Identification of genes that are regulated by the pro-diabetic transcription factor Foxo1a in liver cells

In patients with type-2-diabetes, fasting hyperglycemia is a common clinical symptom and it reflects an increased hepatic glucose production due to insulin resistance of the liver. The insulin-regulated forkhead transcription factor Foxo1a (also called FKHR) is a central mediator of the effects of insulin on hepatic glucose production and overexpression of Foxo1a has been described to result in a diabetic phenotype in transgenic mouse models. Therefore, Foxo1a and Foxo1a-regulated processes can be regarded as potential targets for anti-diabetic drugs and understanding the biological function and regulation of Foxo1a is an essential pre-requisite for the development of novel therapeutical strategies to treat diabetes. In order to identify Foxo1a-regulated processes in the liver, we have set up a cellular model based on a conditionally activatable version of Foxo1a (Foxo-ER) stably expressed in H4IIEC3-cells, a highly differentiated and insulin sensitive hepatoma cell line. The Foxo-ER-construct can be rapidly activated by the addition of 4-hydroxy-tamoxifen (OHT) and Foxo-ER transcriptional activity can be monitored by the use of a stably co-expressed Foxo1a-responsive reporter gene construct in this system.
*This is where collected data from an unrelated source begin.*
(** * Todo plugin: the command and HTTP boundary of the List Manager

    A shallow embedding of the chat command ([ExecuteCommand] and its
    handlers) and of [server/plugin.go] ([ServeHTTP] and its handlers).
    The handlers are written in a small monad that threads the state of
    the outside world (the List Manager's store, the user directory, the
    preference store) and collects the trace of everything the plugin
    does to it: List Manager operations, chat posts, log lines,
    websocket events, telemetry and HTTP responses. *)

From Stdlib Require Import String Ascii List Bool Arith ZArith Lia.
Import ListNotations.
Open Scope string_scope.

Set Implicit Arguments.

(** ** Strings of the Go runtime *)

(** The newline and the double quote of Go's interpreted string literals. *)
Definition nl : string := String "010"%char EmptyString.
Definition dquote : string := String "034"%char EmptyString.

(** [strings.Join(elems, sep)]. *)
Fixpoint Join (elems : list string) (sep : string) : string :=
  match elems with
  | [] => ""
  | [x] => x
  | x :: rest => x ++ sep ++ Join rest sep
  end.

(** The class [\s] of Go's regexp package: tab, newline, form feed,
    carriage return and space. *)
Definition isRegexpSpace (c : ascii) : bool :=
  let n := nat_of_ascii c in
  (n =? 9)%nat || (n =? 10)%nat || (n =? 12)%nat || (n =? 13)%nat || (n =? 32)%nat.

(** One white-space rune of [unicode.IsSpace] at the front of a UTF-8 byte
    string, and the rest behind it: the six ASCII ones, U+0085, U+00A0,
    U+1680, U+2000..U+200A, U+2028, U+2029, U+202F, U+205F and U+3000. *)
Definition cutSpaceRune (s : string) : option string :=
  match s with
  | EmptyString => None
  | String c1 r1 =>
    let b1 := nat_of_ascii c1 in
    if ((9 <=? b1)%nat && (b1 <=? 13)%nat) || (b1 =? 32)%nat then Some r1 else
    match r1 with
    | EmptyString => None
    | String c2 r2 =>
      let b2 := nat_of_ascii c2 in
      if (b1 =? 194)%nat && ((b2 =? 133)%nat || (b2 =? 160)%nat) then Some r2 else
      match r2 with
      | EmptyString => None
      | String c3 r3 =>
        let b3 := nat_of_ascii c3 in
        if ((b1 =? 225)%nat && (b2 =? 154)%nat && (b3 =? 128)%nat)
           || ((b1 =? 226)%nat && (b2 =? 128)%nat
               && (((128 <=? b3)%nat && (b3 <=? 138)%nat) || (b3 =? 168)%nat || (b3 =? 169)%nat || (b3 =? 175)%nat))
           || ((b1 =? 226)%nat && (b2 =? 129)%nat && (b3 =? 159)%nat)
           || ((b1 =? 227)%nat && (b2 =? 128)%nat && (b3 =? 128)%nat)
        then Some r3 else None
      end
    end
  end.

(** The whole byte string is one white-space rune. *)
Definition isSpaceRune (s : string) : bool :=
  match cutSpaceRune s with
  | Some EmptyString => true
  | _ => false
  end.

(** The same rune at the back of a byte string that is given reversed. *)
Definition cutSpaceRuneRev (s : string) : option string :=
  match s with
  | EmptyString => None
  | String c1 r1 =>
    if isSpaceRune (String c1 EmptyString) then Some r1 else
    match r1 with
    | EmptyString => None
    | String c2 r2 =>
      if isSpaceRune (String c2 (String c1 EmptyString)) then Some r2 else
      match r2 with
      | EmptyString => None
      | String c3 r3 =>
        if isSpaceRune (String c3 (String c2 (String c1 EmptyString)))
        then Some r3 else None
      end
    end
  end.

Fixpoint trimWith (cut : string -> option string) (fuel : nat) (s : string) : string :=
  match fuel with
  | O => s
  | S fuel' => match cut s with
               | Some rest => trimWith cut fuel' rest
               | None => s
               end
  end.

Fixpoint revString (s acc : string) : string :=
  match s with
  | EmptyString => acc
  | String c r => revString r (String c acc)
  end.

(** [strings.TrimSpace(s)]: every leading and trailing white-space rune
    is dropped (a rune takes at least one byte, so the length of the
    string is fuel enough). *)
Definition TrimSpace (s : string) : string :=
  let l := trimWith cutSpaceRune (String.length s) s in
  revString (trimWith cutSpaceRuneRev (String.length l) (revString l "")) "".

(** [regexp.MustCompile(`\s+`).ReplaceAllString(s, repl)]: every maximal
    run of [\s] bytes becomes one [repl]. [inRun] tells that the byte
    before was part of a run already replaced. *)
Fixpoint replaceSpaceRuns (inRun : bool) (s repl : string) : string :=
  match s with
  | EmptyString => EmptyString
  | String c r =>
    if isRegexpSpace c
    then (if inRun then replaceSpaceRuns true r repl
          else repl ++ replaceSpaceRuns true r repl)
    else String c (replaceSpaceRuns false r repl)
  end.
Lemma reassemble_identity_witness :
  length ["a"; "b"; "c"]%string = 3%nat ∧
  [0; 1; 2] = seqZ 0 (Z.of_nat 3) ∧
  reassemble [0; 1; 2] ["a"; "b"; "c"]%string = Return ["a"; "b"; "c"]%string ∧
  reassemble [0] ["x"]%string = Return ["x"]%string.
Proof.
  split; [reflexivity|]. split; [reflexivity|].
  destruct (reassemble_identity 3 ["a"; "b"; "c"]%string [0; 1; 2]
              "x"%string "a"%string "b"%string "c"%string eq_refl eq_refl)
    as (H & Hx & _).
  split; [exact H|exact Hx].
Defined.

(** C9 fails as written: one entry, three values, the entry [-4] is
    below [- |values|]; [IndexError] is raised and no entry is
    [≥ |values|]. *)
Lemma mpi_order_surplus_below :
  (length [(-4)%Z] < length ["a"; "b"; "c"]%string)%nat ∧
  mpi_order [-4] ["a"; "b"; "c"]%string = Raise IndexError ∧
  ¬ Exists (λ x, Z.of_nat (length ["a"; "b"; "c"]%string) ≤ x) [-4].
Proof.
  split; [simpl; lia|]. split; [reflexivity|].
  intros [x [->%list_elem_of_singleton Hx]]%Exists_exists. simpl in Hx. lia.
Qed.

(** More values than index entries, one entry counted from the end:
    nothing is raised, the middle value is never read. *)
Lemma mpi_order_surplus_witness :
  (length [(-1)%Z; 0%Z] < length ["a"; "b"; "c"]%string)%nat ∧
  Forall (valid_index ["a"; "b"; "c"]%string) [-1; 0] ∧
  ∃ result,
    mpi_order [-1; 0] ["a"; "b"; "c"]%string = Return result ∧
    length result = 2%nat.
Proof.
  assert (length [(-1)%Z; 0%Z] < length ["a"; "b"; "c"]%string)%nat as Hlen
    by (simpl; lia).
  assert (Forall (valid_index ["a"; "b"; "c"]%string) [-1; 0]) as Hvalid
    by compute_done.
  split; [exact Hlen|]. split; [exact Hvalid|].
  destruct (proj1 (mpi_order_surplus ["a"; "b"; "c"]%string [-1; 0] Hlen) Hvalid)
    as (r & Hr & Hl & _).
  exists r. split; [exact Hr|exact Hl].
Defined.

(** C5 fails as written: three values and an index of four entries, no
    exception at all. *)
Lemma mpi_order_length_mismatch_returns :
  length ["a"; "b"; "c"]%string = 3%nat ∧
  length [0; 1; 2; 0] = 4%nat ∧
  mpi_order [0; 1; 2; 0] ["a"; "b"; "c"]%string
    = Return ["a"; "b"; "c"; "a"]%string ∧
  mpi_order [0; 1; 2; 0] ["a"; "b"; "c"]%string ≠ Raise LengthMismatchError.
Proof. repeat split; done. Qed.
Microarray and real-time PCR analysis of the transcriptome led to the identification of clusters of Foxo1a-differentially transcribed genes not only relevant to glucose homeostasis but also to lipid metabolism and signal transduction processes.

In summary, our data suggest that Foxo1a has pleiotropic functions in liver cells in addition to its role in the regulation of hepatic glucose production.